▸ TASK TO CARRY OUT
What you return should match every entry, character for character.

───── DATA

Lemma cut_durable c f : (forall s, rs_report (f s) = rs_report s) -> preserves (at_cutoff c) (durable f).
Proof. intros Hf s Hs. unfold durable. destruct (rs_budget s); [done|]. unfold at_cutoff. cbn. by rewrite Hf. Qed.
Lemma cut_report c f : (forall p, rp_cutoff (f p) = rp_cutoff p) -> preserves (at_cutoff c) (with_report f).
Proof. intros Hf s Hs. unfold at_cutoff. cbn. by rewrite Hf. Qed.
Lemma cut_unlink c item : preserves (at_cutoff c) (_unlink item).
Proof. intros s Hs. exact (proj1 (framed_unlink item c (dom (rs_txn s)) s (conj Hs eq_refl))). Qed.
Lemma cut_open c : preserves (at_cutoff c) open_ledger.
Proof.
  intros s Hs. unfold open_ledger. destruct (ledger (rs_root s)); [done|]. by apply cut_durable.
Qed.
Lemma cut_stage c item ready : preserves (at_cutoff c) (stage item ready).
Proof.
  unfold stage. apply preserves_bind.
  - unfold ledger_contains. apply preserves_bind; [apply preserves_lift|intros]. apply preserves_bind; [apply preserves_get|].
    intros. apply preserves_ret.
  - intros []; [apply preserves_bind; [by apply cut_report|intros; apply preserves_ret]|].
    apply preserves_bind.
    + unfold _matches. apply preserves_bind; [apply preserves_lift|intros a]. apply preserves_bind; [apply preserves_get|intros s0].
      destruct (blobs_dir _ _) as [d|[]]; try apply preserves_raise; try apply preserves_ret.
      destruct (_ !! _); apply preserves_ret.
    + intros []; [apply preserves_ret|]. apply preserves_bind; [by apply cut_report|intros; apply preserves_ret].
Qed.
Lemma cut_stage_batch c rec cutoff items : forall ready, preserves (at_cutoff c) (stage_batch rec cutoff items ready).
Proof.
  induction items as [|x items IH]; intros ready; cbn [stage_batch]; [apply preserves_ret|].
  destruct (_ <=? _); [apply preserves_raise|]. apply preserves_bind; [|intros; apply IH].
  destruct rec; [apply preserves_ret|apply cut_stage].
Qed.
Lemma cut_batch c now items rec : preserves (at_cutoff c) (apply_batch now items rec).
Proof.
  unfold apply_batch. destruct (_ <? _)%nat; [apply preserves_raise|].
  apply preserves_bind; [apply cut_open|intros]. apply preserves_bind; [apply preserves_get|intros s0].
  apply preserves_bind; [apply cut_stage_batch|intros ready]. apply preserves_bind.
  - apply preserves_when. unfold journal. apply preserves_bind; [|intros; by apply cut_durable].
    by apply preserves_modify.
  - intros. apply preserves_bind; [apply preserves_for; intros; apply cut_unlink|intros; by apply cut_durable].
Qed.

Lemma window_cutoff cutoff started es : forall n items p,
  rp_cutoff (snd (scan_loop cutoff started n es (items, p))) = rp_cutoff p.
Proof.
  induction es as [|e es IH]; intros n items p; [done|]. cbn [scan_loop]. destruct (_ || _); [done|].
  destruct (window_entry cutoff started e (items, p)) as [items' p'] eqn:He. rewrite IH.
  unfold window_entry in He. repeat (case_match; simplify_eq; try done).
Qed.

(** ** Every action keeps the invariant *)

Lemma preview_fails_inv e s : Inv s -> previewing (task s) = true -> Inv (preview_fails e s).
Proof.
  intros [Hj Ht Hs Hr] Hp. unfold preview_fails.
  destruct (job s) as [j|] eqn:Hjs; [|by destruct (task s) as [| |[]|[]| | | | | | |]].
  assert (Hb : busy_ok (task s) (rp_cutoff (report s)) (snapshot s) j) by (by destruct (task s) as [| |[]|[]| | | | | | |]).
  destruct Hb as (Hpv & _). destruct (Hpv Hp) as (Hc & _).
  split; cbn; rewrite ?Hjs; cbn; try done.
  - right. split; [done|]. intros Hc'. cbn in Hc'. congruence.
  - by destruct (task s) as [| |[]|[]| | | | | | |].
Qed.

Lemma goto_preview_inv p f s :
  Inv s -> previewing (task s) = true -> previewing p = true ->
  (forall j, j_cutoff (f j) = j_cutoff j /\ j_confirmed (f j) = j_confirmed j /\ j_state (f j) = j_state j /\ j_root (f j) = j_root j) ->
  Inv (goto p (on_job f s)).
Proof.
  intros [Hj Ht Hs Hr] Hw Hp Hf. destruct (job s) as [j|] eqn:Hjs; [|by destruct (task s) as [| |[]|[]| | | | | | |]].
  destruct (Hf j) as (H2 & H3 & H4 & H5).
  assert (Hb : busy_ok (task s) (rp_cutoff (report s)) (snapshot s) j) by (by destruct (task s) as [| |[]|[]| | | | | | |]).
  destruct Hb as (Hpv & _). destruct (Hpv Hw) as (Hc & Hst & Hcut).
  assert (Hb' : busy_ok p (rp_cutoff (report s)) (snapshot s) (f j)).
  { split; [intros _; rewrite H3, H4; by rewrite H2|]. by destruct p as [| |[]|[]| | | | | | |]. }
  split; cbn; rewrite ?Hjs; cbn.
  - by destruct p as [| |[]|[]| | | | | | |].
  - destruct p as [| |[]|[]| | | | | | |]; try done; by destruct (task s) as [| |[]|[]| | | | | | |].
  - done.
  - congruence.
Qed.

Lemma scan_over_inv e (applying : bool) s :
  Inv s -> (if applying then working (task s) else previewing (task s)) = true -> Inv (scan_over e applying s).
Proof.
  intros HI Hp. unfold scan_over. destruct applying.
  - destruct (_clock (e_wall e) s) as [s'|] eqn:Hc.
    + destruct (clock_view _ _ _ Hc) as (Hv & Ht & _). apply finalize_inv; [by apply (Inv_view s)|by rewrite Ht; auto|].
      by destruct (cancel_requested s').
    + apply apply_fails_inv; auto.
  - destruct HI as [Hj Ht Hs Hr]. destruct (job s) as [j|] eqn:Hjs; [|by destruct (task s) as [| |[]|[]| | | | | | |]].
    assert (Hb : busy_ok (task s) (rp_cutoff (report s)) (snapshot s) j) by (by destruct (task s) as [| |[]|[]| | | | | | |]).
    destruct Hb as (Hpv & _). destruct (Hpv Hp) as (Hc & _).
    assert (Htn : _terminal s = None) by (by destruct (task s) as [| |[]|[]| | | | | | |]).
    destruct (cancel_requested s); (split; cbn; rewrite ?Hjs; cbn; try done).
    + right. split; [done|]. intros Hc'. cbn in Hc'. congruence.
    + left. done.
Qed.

──────────

▸ COMPLETED TASK
Lemma cut_durable c f : (forall s, rs_report (f s) = rs_report s) -> preserves (at_cutoff c) (durable f).
Proof. intros Hf s Hs. unfold durable. destruct (rs_budget s); [done|]. unfold at_cutoff. cbn. by rewrite Hf. Qed.
Lemma cut_report c f : (forall p, rp_cutoff (f p) = rp_cutoff p) -> preserves (at_cutoff c) (with_report f).
Proof. intros Hf s Hs. unfold at_cutoff. cbn. by rewrite Hf. Qed.
Lemma cut_unlink c item : preserves (at_cutoff c) (_unlink item).
Proof. intros s Hs. exact (proj1 (framed_unlink item c (dom (rs_txn s)) s (conj Hs eq_refl))). Qed.
Lemma cut_open c : preserves (at_cutoff c) open_ledger.
Proof.
  intros s Hs. unfold open_ledger. destruct (ledger (rs_root s)); [done|]. by apply cut_durable.
Qed.
Lemma cut_stage c item ready : preserves (at_cutoff c) (stage item ready).
Proof.
  unfold stage. apply preserves_bind.
  - unfold ledger_contains. apply preserves_bind; [apply preserves_lift|intros]. apply preserves_bind; [apply preserves_get|].
    intros. apply preserves_ret.
  - intros []; [apply preserves_bind; [by apply cut_report|intros; apply preserves_ret]|].
    apply preserves_bind.
    + unfold _matches. apply preserves_bind; [apply preserves_lift|intros a]. apply preserves_bind; [apply preserves_get|intros s0].
      destruct (blobs_dir _ _) as [d|[]]; try apply preserves_raise; try apply preserves_ret.
      destruct (_ !! _); apply preserves_ret.
    + intros []; [apply preserves_ret|]. apply preserves_bind; [by apply cut_report|intros; apply preserves_ret].
Qed.
Lemma cut_stage_batch c rec cutoff items : forall ready, preserves (at_cutoff c) (stage_batch rec cutoff items ready).
Proof.
  induction items as [|x items IH]; intros ready; cbn [stage_batch]; [apply preserves_ret|].
  destruct (_ <=? _); [apply preserves_raise|]. apply preserves_bind; [|intros; apply IH].
  destruct rec; [apply preserves_ret|apply cut_stage].
Qed.
Lemma cut_batch c now items rec : preserves (at_cutoff c) (apply_batch now items rec).
Proof.
  unfold apply_batch. destruct (_ <? _)%nat; [apply preserves_raise|].
  apply preserves_bind; [apply cut_open|intros]. apply preserves_bind; [apply preserves_get|intros s0].
  apply preserves_bind; [apply cut_stage_batch|intros ready]. apply preserves_bind.
  - apply preserves_when. unfold journal. apply preserves_bind; [|intros; by apply cut_durable].
    by apply preserves_modify.
  - intros. apply preserves_bind; [apply preserves_for; intros; apply cut_unlink|intros; by apply cut_durable].
Qed.

Lemma window_cutoff cutoff started es : forall n items p,
  rp_cutoff (snd (scan_loop cutoff started n es (items, p))) = rp_cutoff p.
Proof.
  induction es as [|e es IH]; intros n items p; [done|]. cbn [scan_loop]. destruct (_ || _); [done|].
  destruct (window_entry cutoff started e (items, p)) as [items' p'] eqn:He. rewrite IH.
  unfold window_entry in He. repeat (case_match; simplify_eq; try done).
Qed.

(** ** Every action keeps the invariant *)

Lemma preview_fails_inv e s : Inv s -> previewing (task s) = true -> Inv (preview_fails e s).
Proof.
  intros [Hj Ht Hs Hr] Hp. unfold preview_fails.
  destruct (job s) as [j|] eqn:Hjs; [|by destruct (task s) as [| |[]|[]| | | | | | |]].
  assert (Hb : busy_ok (task s) (rp_cutoff (report s)) (snapshot s) j) by (by destruct (task s) as [| |[]|[]| | | | | | |]).
  destruct Hb as (Hpv & _). destruct (Hpv Hp) as (Hc & _).
  split; cbn; rewrite ?Hjs; cbn; try done.
  - right. split; [done|]. intros Hc'. cbn in Hc'. congruence.
  - by destruct (task s) as [| |[]|[]| | | | | | |].
Qed.

Lemma goto_preview_inv p f s :
  Inv s -> previewing (task s) = true -> previewing p = true ->
  (forall j, j_cutoff (f j) = j_cutoff j /\ j_confirmed (f j) = j_confirmed j /\ j_state (f j) = j_state j /\ j_root (f j) = j_root j) ->
  Inv (goto p (on_job f s)).
Proof.
  intros [Hj Ht Hs Hr] Hw Hp Hf. destruct (job s) as [j|] eqn:Hjs; [|by destruct (task s) as [| |[]|[]| | | | | | |]].
  destruct (Hf j) as (H2 & H3 & H4 & H5).
  assert (Hb : busy_ok (task s) (rp_cutoff (report s)) (snapshot s) j) by (by destruct (task s) as [| |[]|[]| | | | | | |]).
  destruct Hb as (Hpv & _). destruct (Hpv Hw) as (Hc & Hst & Hcut).
  assert (Hb' : busy_ok p (rp_cutoff (report s)) (snapshot s) (f j)).
  { split; [intros _; rewrite H3, H4; by rewrite H2|]. by destruct p as [| |[]|[]| | | | | | |]. }
  split; cbn; rewrite ?Hjs; cbn.
  - by destruct p as [| |[]|[]| | | | | | |].
  - destruct p as [| |[]|[]| | | | | | |]; try done; by destruct (task s) as [| |[]|[]| | | | | | |].
  - done.
  - congruence.
Qed.

Lemma scan_over_inv e (applying : bool) s :
  Inv s -> (if applying then working (task s) else previewing (task s)) = true -> Inv (scan_over e applying s).
Proof.
  intros HI Hp. unfold scan_over. destruct applying.
  - destruct (_clock (e_wall e) s) as [s'|] eqn:Hc.
    + destruct (clock_view _ _ _ Hc) as (Hv & Ht & _). apply finalize_inv; [by apply (Inv_view s)|by rewrite Ht; auto|].
      by destruct (cancel_requested s').
    + apply apply_fails_inv; auto.
  - destruct HI as [Hj Ht Hs Hr]. destruct (job s) as [j|] eqn:Hjs; [|by destruct (task s) as [| |[]|[]| | | | | | |]].
    assert (Hb : busy_ok (task s) (rp_cutoff (report s)) (snapshot s) j) by (by destruct (task s) as [| |[]|[]| | | | | | |]).
    destruct Hb as (Hpv & _). destruct (Hpv Hp) as (Hc & _).
    assert (Htn : _terminal s = None) by (by destruct (task s) as [| |[]|[]| | | | | | |]).
    destruct (cancel_requested s); (split; cbn; rewrite ?Hjs; cbn; try done).
    + right. split; [done|]. intros Hc'. cbn in Hc'. congruence.
    + left. done.
Qed.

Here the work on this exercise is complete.